● **EXERCISE OBJECTIVE**: The answer must consist of the records below, repeated exactly.

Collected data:
◇ ◇ ◇ ◇ ◇ ◇ ◇

Lemma evict_step s ev ret s' :
  evict_inv s → token_inv s → mem_inv s → no_erase ev = true → estep s ev = Some (ret, s') → evict_inv s'.
Proof.
  intros HI HT HM Hne Hs. destruct ev as [d|r|timeout| |locked r|i cd r|c|i]; simpl in *; simplify_eq.
  - apply (evict_frame s); simpl; try done. lia.
  - unfold Run, ScheduleGarbageCollection. simpl. destruct (Successful r); by apply (evict_frame s).
  - apply bind_Some in Hs as (s1&Hs&?). simplify_eq. unfold stop_step in Hs.
    repeat case_match; simplify_eq/=; first [done|by apply (evict_frame s)].
  - apply bind_Some in Hs as (s1&Hs&?). simplify_eq. unfold gc_fire in Hs.
    destruct (scheduled s), (gc s) eqn:Hg; simplify_eq/=. apply (evict_shrink s); simpl; try done.
    + unfold held. by rewrite Hg.
    + apply HI.
    + split_and!; [apply NoDup_fst_map_to_list|set_solver|done].
  - apply bind_Some in Hs as (s1&Hs&?). simplify_eq. by eapply evict_gc.
  - apply bind_Some in Hs as (s1&Hs&?). simplify_eq. by eapply evict_cb.
  - assert (∀ a k r' s', find_access a k s = (r', s') → evict_inv s') as Hfind.
    { intros a k r' s'' Hf. unfold find_access, begin_access in Hf.
      destruct (CM_Find _ k) as [res [x|]]; simplify_eq/=; [|done]. by apply (evict_frame s). }
    destruct c as [k v|k|k| | |k|k]; simplify_eq/=; try by eauto.
    unfold CM_Insert, begin_access in *. destruct (concurrent_map_ s !! k) as [x|] eqn:Hk; simplify_eq/=.
    + apply (evict_frame s); simpl; try done. intros x' e He _. by apply lookup_app_l_Some.
    + apply evict_insert; eauto.
  - unfold resume in Hs. apply bind_Some in Hs as ([a x]&Ha&Hs). apply bind_Some in Hs as (e&He&Hs).
    destruct (access_section _ _ _) as [rt e'] eqn:Es. simplify_eq/=. apply (evict_frame s); simpl; try done.
    intros x' e1 He1 Hb. destruct (decide (x = x')) as [->|Hx]; [|by rewrite list_lookup_insert_ne].
    simplify_eq. apply (access_section_marked a (now s)) in Hb. rewrite Es in Hb. simpl in Hb. subst.
    by rewrite list_lookup_insert_eq by (by eapply lookup_lt_Some).
Qed.

(** ** Traces *)

Abbreviation erun := (run_ops estep).

(** The state after the one call of [Run], with an executor that accepts. *)
Definition started (t : Z) : State := (Run SuccessExecutionResult (new_state t)).2.

Lemma started_inv t : token_inv (started t) ∧ mem_inv (started t) ∧ evict_inv (started t).
Proof.
  split_and!; split; simpl; try done.
  - intros k x. by rewrite lookup_empty.
  - intros x Hx. by apply elem_of_nil in Hx.
  - intros k k' x. by rewrite lookup_empty.
  - constructor.
Qed.

Lemma reach_token t evs rets s :
  Forall ev_ok evs → erun (started t) evs = Some (rets, s) → token_inv s ∧ mem_inv s.
Proof.
  intros Hok. apply (run_ops_invariant estep ev_ok (λ s, token_inv s ∧ mem_inv s));
    [|destruct (started_inv t); tauto|done].
  intros s1 ev r s2 [HT HM] Hev Hs. split; [|by eapply mem_step]. eapply token_step; eauto.
  by apply Is_true_true.
Qed.

Lemma reach_evict t evs rets s :
  Forall (λ ev, ev_ok ev && no_erase ev) evs → erun (started t) evs = Some (rets, s) → 
  token_inv s ∧ mem_inv s ∧ evict_inv s.
Proof.
  intros Hok.
  apply (run_ops_invariant estep (λ ev, ev_ok ev && no_erase ev) (λ s, token_inv s ∧ mem_inv s ∧ evict_inv s));
    [|apply started_inv|done].
  intros s1 ev r s2 (HT&HM&HE) Hev Hs. apply Is_true_true, andb_true_iff in Hev as [H1' H2'].
  split_and!; [by eapply token_step|by eapply mem_step|by eapply evict_step].
Qed.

◇ ◇ ◇ ◇ ◇ ◇ ◇

● **RESPONSE TO THE TASK**:
Lemma evict_step s ev ret s' :
  evict_inv s → token_inv s → mem_inv s → no_erase ev = true → estep s ev = Some (ret, s') → evict_inv s'.
Proof.
  intros HI HT HM Hne Hs. destruct ev as [d|r|timeout| |locked r|i cd r|c|i]; simpl in *; simplify_eq.
  - apply (evict_frame s); simpl; try done. lia.
  - unfold Run, ScheduleGarbageCollection. simpl. destruct (Successful r); by apply (evict_frame s).
  - apply bind_Some in Hs as (s1&Hs&?). simplify_eq. unfold stop_step in Hs.
    repeat case_match; simplify_eq/=; first [done|by apply (evict_frame s)].
  - apply bind_Some in Hs as (s1&Hs&?). simplify_eq. unfold gc_fire in Hs.
    destruct (scheduled s), (gc s) eqn:Hg; simplify_eq/=. apply (evict_shrink s); simpl; try done.
    + unfold held. by rewrite Hg.
    + apply HI.
    + split_and!; [apply NoDup_fst_map_to_list|set_solver|done].
  - apply bind_Some in Hs as (s1&Hs&?). simplify_eq. by eapply evict_gc.
  - apply bind_Some in Hs as (s1&Hs&?). simplify_eq. by eapply evict_cb.
  - assert (∀ a k r' s', find_access a k s = (r', s') → evict_inv s') as Hfind.
    { intros a k r' s'' Hf. unfold find_access, begin_access in Hf.
      destruct (CM_Find _ k) as [res [x|]]; simplify_eq/=; [|done]. by apply (evict_frame s). }
    destruct c as [k v|k|k| | |k|k]; simplify_eq/=; try by eauto.
    unfold CM_Insert, begin_access in *. destruct (concurrent_map_ s !! k) as [x|] eqn:Hk; simplify_eq/=.
    + apply (evict_frame s); simpl; try done. intros x' e He _. by apply lookup_app_l_Some.
    + apply evict_insert; eauto.
  - unfold resume in Hs. apply bind_Some in Hs as ([a x]&Ha&Hs). apply bind_Some in Hs as (e&He&Hs).
    destruct (access_section _ _ _) as [rt e'] eqn:Es. simplify_eq/=. apply (evict_frame s); simpl; try done.
    intros x' e1 He1 Hb. destruct (decide (x = x')) as [->|Hx]; [|by rewrite list_lookup_insert_ne].
    simplify_eq. apply (access_section_marked a (now s)) in Hb. rewrite Es in Hb. simpl in Hb. subst.
    by rewrite list_lookup_insert_eq by (by eapply lookup_lt_Some).
Qed.

(** ** Traces *)

Abbreviation erun := (run_ops estep).

(** The state after the one call of [Run], with an executor that accepts. *)
Definition started (t : Z) : State := (Run SuccessExecutionResult (new_state t)).2.

Lemma started_inv t : token_inv (started t) ∧ mem_inv (started t) ∧ evict_inv (started t).
Proof.
  split_and!; split; simpl; try done.
  - intros k x. by rewrite lookup_empty.
  - intros x Hx. by apply elem_of_nil in Hx.
  - intros k k' x. by rewrite lookup_empty.
  - constructor.
Qed.

Lemma reach_token t evs rets s :
  Forall ev_ok evs → erun (started t) evs = Some (rets, s) → token_inv s ∧ mem_inv s.
Proof.
  intros Hok. apply (run_ops_invariant estep ev_ok (λ s, token_inv s ∧ mem_inv s));
    [|destruct (started_inv t); tauto|done].
  intros s1 ev r s2 [HT HM] Hev Hs. split; [|by eapply mem_step]. eapply token_step; eauto.
  by apply Is_true_true.
Qed.

Lemma reach_evict t evs rets s :
  Forall (λ ev, ev_ok ev && no_erase ev) evs → erun (started t) evs = Some (rets, s) → 
  token_inv s ∧ mem_inv s ∧ evict_inv s.
Proof.
  intros Hok.
  apply (run_ops_invariant estep (λ ev, ev_ok ev && no_erase ev) (λ s, token_inv s ∧ mem_inv s ∧ evict_inv s));
    [|apply started_inv|done].
  intros s1 ev r s2 (HT&HM&HE) Hev Hs. apply Is_true_true, andb_true_iff in Hev as [H1' H2'].
  split_and!; [by eapply token_step|by eapply mem_step|by eapply evict_step].
Qed.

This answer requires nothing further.